Duele. Tras la necesaria jornada laboral, suelo relajarme tomando una cerveza en mi local de confianza. Es un rato que aprovecho para repasar lo sucedido durante la mañana, a la vez que me hago una imagen de lo que me deparará el día siguiente. (Una buena previsión puede librarte de pequeños errores, pero sobre todo de graves problemas). El caso es que disfrutando de la birra bien servida suele aparecer el solícito vendedor de cupones de Cruz Roja. Me gustaría comprarle cinco o seis cupones, pero al final me quedo con dos o tres. Ello no impide que me haga un gesto de gratitud y se despida complacido.
Entonces, como guiada por una estrella polar, aparece en escena una chica jovencita, de tez tiznada, que ofrece unos chicles amarillos de los de antes, esperando la voluntad. Yo la miro. Me gustaría sonreírle y regalarle un billete de diez euros. Dudo. A cambio le dedico un frío pensamiento: “La solución a tu problema no está en mí. Quizá esté a miles de kilómetros, en un alto edificio de cristales tintados.”
La imposibilidad de ser justo causa un cisma en mi alma que me acompaña en mi recorrido por la vida.

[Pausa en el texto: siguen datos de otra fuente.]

Lemma to_representation_many_is_inr {A} (s : Serializer A) db rows :
  Forall (λ x, ∃ j, s db x = inr j) rows →
  ∃ items, to_representation_many s db rows = inr items.
Proof.
  induction 1 as [|x rows [j Hj] _ [items Hitems]]; simpl.
  - by exists [].
  - exists (j :: items). by rewrite Hj, Hitems.
Qed.

Lemma BookReviewSerializer_total db r :
  foreign_keys_valid db → r ∈ book_reviews db →
  ∃ j, BookReviewSerializer db r = inr j.
Proof.
  intros [_ Hfk] Hin. rewrite Forall_forall in Hfk.
  destruct (Hfk r Hin) as [[b Hb] Hu].
  unfold BookReviewSerializer, username_slug. rewrite Hb.
  destruct (BookReview.reviewed_by r) as [u|]; simpl in Hu; [|by eexists].
  destruct Hu as [row ->]. by eexists.
Qed.

Lemma BookRecordSerializer_total db r :
  foreign_keys_valid db → r ∈ book_records db →
  ∃ j, BookRecordSerializer db r = inr j.
Proof.
  intros [Hfk _] Hin. rewrite Forall_forall in Hfk.
  destruct (Hfk r Hin) as [[b Hb] [u Hu]].
  unfold BookRecordSerializer, username_slug, BookSerializer.
  rewrite Hb, Hu. by eexists.
Qed.

(** C6: the review list nested under a book selects only reviews of
    that book and, when a [search] parameter is present, only those whose
    body the full-text search matches; whatever response it gives lists
    the representations of exactly these rows, and it gives one whenever
    the foreign keys of the stored reviews resolve. *)
Theorem review_list_of_book_and_search (self : View) (db : DB) (book_pk : Z) :
  kwargs self !! "book_pk" = Some book_pk →
  ∃ queryset,
    BookReviewListCreateView_get_queryset self db = (inr queryset, db)
    ∧ (∀ r, r ∈ queryset ↔
            r ∈ book_reviews db ∧ BookReview.book r = book_pk
            ∧ match query_params (request self) !! "search" with
              | Some s => fts_match (BookReview.body r) s = true
              | None => True
              end)
    ∧ (∀ resp db', BookReviewListCreateView_list self db = (inr resp, db') →
            db' = db
            ∧ ∃ items, resp = mkResponse (JList items) 200
                       ∧ Forall2 (λ r j, BookReviewSerializer db r = inr j)
                                 queryset items)
    ∧ (foreign_keys_valid db →
            ∃ items, BookReviewListCreateView_list self db
                     = (inr (mkResponse (JList items) 200), db)).
Proof.
  intros Hkw.
  set (of_book := filter (λ r, BookReview.book r = book_pk) (book_reviews db)).
  set (queryset :=
         match query_params (request self) !! "search" with
         | Some s => filter (λ r, fts_match (BookReview.body r) s = true) of_book
         | None => of_book
         end).
  assert (Hqs : BookReviewListCreateView_get_queryset self db = (inr queryset, db)).
  { unfold BookReviewListCreateView_get_queryset, bind, kwarg, get_db.
    rewrite Hkw. unfold ret, queryset, of_book.
    by destruct (query_params (request self) !! "search"). }
  assert (Hmem : ∀ r, r ∈ queryset ↔
            r ∈ book_reviews db ∧ BookReview.book r = book_pk
            ∧ match query_params (request self) !! "search" with
              | Some s => fts_match (BookReview.body r) s = true
              | None => True
              end).
  { intros r. unfold queryset, of_book.
    destruct (query_params (request self) !! "search");
      rewrite ?list_elem_of_filter.
    - split; [intros (? & ? & ?) | intros (? & ? & ?)]; auto.
    - split; [intros [? ?] | intros (? & ? & _)]; auto. }
  exists queryset. split; [exact Hqs|]. split; [exact Hmem|].
  unfold BookReviewListCreateView_list.
  rewrite (ListModelMixin_list_run _ _ _ _ Hqs). split.
  - intros resp db'.
    destruct (to_representation_many BookReviewSerializer db queryset)
      as [e|items] eqn:Hitems; [discriminate|].
    intros [= <- <-]. split; [reflexivity|]. exists items.
    split; [reflexivity|]. by apply to_representation_many_Forall2.
  - intros Hfk.
    destruct (to_representation_many_is_inr BookReviewSerializer db queryset)
      as [items ->]; [|by exists items].
    apply Forall_forall. intros r [Hin _]%Hmem.
    by apply BookReviewSerializer_total.
Qed.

A cada paso debo decidir dónde está la justicia, si bien debemos admitir que no existe su absoluto, y que es un valor que ha de ir acompañado de la leyenda: “en la medida de lo posible”. Así en la plegaria, así en la política social. En la plegaria ya sabemos quién decide, pero, ¿y en la política social quién decide, quién establece los límites de la posibilidad? Yo, en un arrebato, puedo hacer que la chica negruzca de los chicles se vaya a casa con la felicidad marcada en el rostro, pero ¿y en la esfera global quién relativiza la generosidad?
Miro alrededor y veo un fin de época, un hastío. Es el momento de explorar nuevos márgenes, es hora de descartarse y abrirse a la posibilidad de un cambio. Las palabras están ahí, para ayudarnos. Mientras, le pido disculpas a la chica por terminarme la cerveza con un gesto de indiferencia, porque es lo que tiene ser un elegido en este juego de vencedores y vencidos.
No hay que perder de vista el gran activo que tiene la humanidad: 8.000 millones de personas dispuestas a vivir en humildad. El espacio individual debe fundirse con la esfera global.